相手は“ただ聴いてほしいだけ”のこともある

相談をされたとき、アドバイスはかならずしも必要ではありません。もしかしたら、相手はただ自分の話を聴いてほしいだけかもしれないのに、よかれと思って、「じゃ、こうしたら?」「こうしたほうがいいよ」と言ってしまっているケースは多々あります。これは、男女間、パートナー間でもよく耳にする問題です。

 

ただ聴いてほしいのに、話の途中で解決策ばかり言われてしまうと、「いまは、そんなことを求めているわけじゃないのに……」というすれ違いが生まれてしまうのです。さらに悪いことに、アドバイスが「これができていないからじゃない?」「あれをやっていないからじゃない?」というダメ出しになってしまっていることもあります。長すぎるアドバイスは、説教になることもあるので、とくに注意が必要です。

 

とくに、パッとひらめいて話し始めてしまうタイプの人は、相手が話している途中でも、被せて話し出してしまいます。でも、まずは最後まで話を聴いてほしいという人のほうが多いものです。相手の話を聴くように心がけましょう。

相手の話が長すぎるときに効果的な対策

一方、相手の話が長すぎて、機関銃のように止まらないケースもあります。

 

聴き手側も、ただ長話になってしまうのは避けたいものですよね。そのようなとき、わたしは相手の名前を呼びかけます。

 

たとえば、「〇〇さん。話を正確に理解するために、1回確認していい?」「〇〇さんの話はこういうことかな。整理していい?」と名前を呼ぶと、相手がこちらに注目してくれることが多いのです。

 

「ちょっと待って」と言わず、「〇〇さん、ちょっといい?」といったように声をかけてみませんか? そして、あなたの話を正確に理解するためだと伝えて、話を止めることがポイントです。

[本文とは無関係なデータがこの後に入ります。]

(** * biaplotter.artists: Scatter and Histogram2D

    A shallow embedding of [src/biaplotter/artists.py].

    - Finite double-precision numbers are rationals ([Q]); NaN and the two
      infinities are separate constructors.  Rounding and overflow of
      finite arithmetic are not represented, except where a colour is
      looked up: that computation is made on IEEE 754 doubles.
    - A one-dimensional numpy array carries its dtype: [IntArray] (an
      integer array, int64 when its entries fit) or [FloatArray]
      (float64).
    - An artist is a record of its attributes.  A setter is a computation
      in a state-and-exception monad: attribute writes made before an
      exception is raised stay in the state, as in Python.
    - The matplotlib canvas and the psygnal signals are not computed: every
      call made on them, and every warning, is appended to the [log] field
      of the artist, in program order.  The calls that matplotlib refuses
      raise as they do there: a normalization whose bounds are out of
      order or outside the domain of its scale, a [pcolormesh] whose
      grid does not fit its centres, an [ax.scatter] whose sizes do not
      fit its points, and an [ax.imshow] with an unknown interpolation
      or an opacity outside [0, 1].
    - numpy and matplotlib functions are written out after their
      documentation, each under the name it has there. *)

From Stdlib Require Import ZArith QArith Qround Ascii String Lia Lqa.
From Stdlib Require Floats.
From stdpp Require Import base list.

Open Scope Q_scope.
Open Scope nat_scope.

(** ** Numbers *)

Inductive float64 : Type :=
| NaN
| NInf
| Fin (q : Q)
| PInf.

Definition isnan (a : float64) : bool :=
  match a with NaN => true | _ => false end.

Definition isfinite (a : float64) : bool :=
  match a with Fin _ => true | _ => false end.

Definition fadd (a b : float64) : float64 :=
  match a, b with
  | NaN, _ | _, NaN => NaN
  | PInf, NInf | NInf, PInf => NaN
  | PInf, _ | _, PInf => PInf
  | NInf, _ | _, NInf => NInf
  | Fin p, Fin q => Fin (Qred (p + q))
  end.

Definition fneg (a : float64) : float64 :=
  match a with
  | NaN => NaN
  | NInf => PInf
  | PInf => NInf
  | Fin p => Fin (Qred (- p))
  end.

Definition fdiv (a b : float64) : float64 :=
  match a, b with
  | NaN, _ | _, NaN => NaN
  | Fin p, Fin q =>
      if Qeq_bool q 0 then
        (if Qeq_bool p 0 then NaN
         else if Qle_bool 0 p then PInf else NInf)
      else Fin (Qred (p / q))
  | Fin _, _ => Fin 0
  | PInf, Fin q => if Qle_bool 0 q then PInf else NInf
  | NInf, Fin q => if Qle_bool 0 q then NInf else PInf
  | _, _ => NaN
  end.

(** [a <= b], [a < b] and [a == b] on doubles: false as soon as one side
    is NaN. *)
Definition fle (a b : float64) : bool :=
  match a, b with
  | NaN, _ | _, NaN => false
  | NInf, _ => true
  | _, PInf => true
  | Fin p, Fin q => Qle_bool p q
  | _, _ => false
  end.

Definition flt (a b : float64) : bool := fle a b && negb (fle b a).

Definition feq (a b : float64) : bool := fle a b && fle b a.

(** [np.fmin] and [np.fmax]: the other operand when one is NaN. *)
Definition fmin (a b : float64) : float64 :=
  if isnan a then b else if isnan b then a else if fle a b then a else b.

Definition fmax (a b : float64) : float64 :=
  if isnan a then b else if isnan b then a else if fle a b then b else a.

(** A numpy or Python scalar. *)
Inductive scalar : Type :=
| SInt (z : Z)
| SFloat (f : float64).

Definition to_float (s : scalar) : float64 :=
  match s with
  | SInt z => Fin (inject_Z z)
  | SFloat f => f
  end.

Definition scalar_le0 (s : scalar) : bool :=
  match s with
  | SInt z => (z <=? 0)%Z
  | SFloat f => fle f (Fin 0)
  end.

(** ** Exceptions and the setter monad *)

Inductive exn : Type :=
| TypeError
| AttributeError
| ValueError
| IndexError
| KeyError
| OverflowError.

Definition result (A : Type) : Type := exn + A.

Definition M (S A : Type) : Type := S -> result A * S.

Definition ret {S A} (a : A) : M S A := fun s => (inr a, s).

Definition raise {S A} (e : exn) : M S A := fun s => (inl e, s).

Definition bind {S A B} (m : M S A) (k : A -> M S B) : M S B :=
  fun s =>
    match m s with
    | (inr a, s') => k a s'
    | (inl e, s') => (inl e, s')
    end.

Definition get {S} : M S S := fun s => (inr s, s).

Definition modify {S} (f : S -> S) : M S unit := fun s => (inr tt, f s).

Definition lift {S A} (r : result A) : M S A := fun s => (r, s).

Declare Scope py_scope.
Delimit Scope py_scope with py.
Notation "'let!' x ':=' m 'in' k" := (bind m (fun x => k))
  (at level 10, x pattern, k at level 200) : py_scope.
Notation "'run!' m 'in' k" := (bind m (fun _ => k))
  (at level 10, k at level 200) : py_scope.

(** The pure counterpart, for functions that only fail. *)
Definition rbind {A B} (r : result A) (k : A -> result B) : result B :=
  match r with
  | inr a => k a
  | inl e => inl e
  end.

Notation "'let?' x ':=' m 'in' k" := (rbind m (fun x => k))
  (at level 10, x pattern, k at level 200) : py_scope.

Open Scope py_scope.

(** ** One-dimensional arrays *)

Inductive ndarray : Type :=
| IntArray (l : list Z)
| FloatArray (l : list float64).

Definition len (a : ndarray) : nat :=
  match a with
  | IntArray l => length l
  | FloatArray l => length l
  end.

(** [a.dtype == int], that is int64.  An integer array built from
    Python integers has that dtype when every entry fits in 64 signed
    bits, and an unsigned or object dtype otherwise: [np.full(n, 2**63)]
    is a uint64 array. *)
Definition fits_int64 (z : Z) : bool :=
  (- 2 ^ 63 <=? z)%Z && (z <? 2 ^ 63)%Z.

Definition dtype_is_int (a : ndarray) : bool :=
  match a with
  | IntArray l => forallb fits_int64 l
  | FloatArray _ => false
  end.

(** The elements as doubles, the way numpy converts them when they are
    stored into a float array. *)
Definition as_floats (a : ndarray) : list float64 :=
  match a with
  | IntArray l => map (fun z => Fin (inject_Z z)) l
  | FloatArray l => l
  end.

(** [a[i]] as a scalar of the array's dtype. *)
Definition item (a : ndarray) (i : nat) : option scalar :=
  match a with
  | IntArray l => SInt <$> l !! i
  | FloatArray l => SFloat <$> l !! i
  end.

(** [np.full(n, v)]: the dtype is the one of the fill value. *)
Definition np_full (n : nat) (v : scalar) : ndarray :=
  match v with
  | SInt z => IntArray (replicate n z)
  | SFloat f => FloatArray (replicate n f)
  end.

(** [np.resize(a, n)] for a 1-d array: the array repeated as often as
    needed and cut at [n]; zeros when [a] is empty. *)
Definition resize_list {A} (zero : A) (l : list A) (n : nat) : list A :=
  match l with
  | [] => replicate n zero
  | _ => take n (mjoin (replicate ((n + length l - 1) / length l) l))
  end.

Definition np_resize (a : ndarray) (n : nat) : ndarray :=
  match a with
  | IntArray l => IntArray (resize_list 0%Z l n)
  | FloatArray l => FloatArray (resize_list (Fin 0) l n)
  end.

(** [a[m:] = 0] *)
Definition fill_from {A} (zero : A) (m : nat) (l : list A) : list A :=
  take m l ++ replicate (length l - m) zero.

Definition set_tail_zero (a : ndarray) (m : nat) : ndarray :=
  match a with
  | IntArray l => IntArray (fill_from 0%Z m l)
  | FloatArray l => FloatArray (fill_from (Fin 0) m l)
  end.

(** Storing a scalar into an int64 array: a float is truncated towards
    zero, NaN and the infinities cannot be converted. *)
Definition astype_int (v : scalar) : result Z :=
  match v with
  | SInt z => inr z
  | SFloat (Fin q) => inr (Z.quot (Qnum q) (Z.pos (Qden q)))
  | SFloat NaN => inl ValueError
  | SFloat _ => inl OverflowError
  end.

(** [a[a <= 0] = v], in the dtype of [a]. *)
Definition clamp_le0 (a : ndarray) (v : scalar) : result ndarray :=
  match a with
  | IntArray l =>
      match astype_int v with
      | inr k => inr (IntArray (map (fun z => if (z <=? 0)%Z then k else z) l))
      | inl e => inl e
      end
  | FloatArray l =>
      inr (FloatArray (map (fun x => if fle x (Fin 0) then to_float v else x) l))
  end.

(** [np.nanmin(a)] and [np.nanmax(a)]: an empty array has no minimum; an
    all-NaN float array gives NaN (the RuntimeWarning is filtered out by
    both callers). *)
Definition nanmin (a : ndarray) : result scalar :=
  match a with
  | IntArray [] | FloatArray [] => inl ValueError
  | IntArray (z :: l) => inr (SInt (foldl Z.min z l))
  | FloatArray (x :: l) => inr (SFloat (foldl fmin x l))
  end.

長い質問をする人、ずっと話している人への効果的な提案

講座は研修時には、次のような人に困惑する講師が少なくありません。

 

・講座の流れが止まるような長い質問をする人

 

・10分休憩の最中に、質問攻めにする人

 

・講座の主催者が片づけ始めても、ずっと話している人

 

まわりが見えなくなっているために、後ろに人が待っていても構わない人もいます。その場合、講師側で時間をいったん終えなくてはいけません。

 

もし研修後に多少時間のゆとりがあるのなら、

 

「休憩時間中なのでごめんなさい。限られた時間なので、いったん終えて、講座後にもう1回話を聴いてもいいですか?」

 

と提案することもあります。

 

もう帰らなくてはいけない、会場を閉めなくてはいけない、タイムリミットだというときには、

 

「申し訳ないのですが、ここまでの話のなかでは、わたしは〇〇だと理解しました。この後は□□の事情があるので失礼しなければいけません。ここまでになりますがよろしいですか? 本当にごめんなさい」

 

こう言って打ち切るときもあります。

 

講座の例を挙げましたが、仕事やプライベートでも同じように対応策を考えることができます。たとえば、

 

「次の予定があるので、改めて〇時以降に時間をとって聴きたいのですが、いいですか?」

 

と言って、別途時間をとることも一案です。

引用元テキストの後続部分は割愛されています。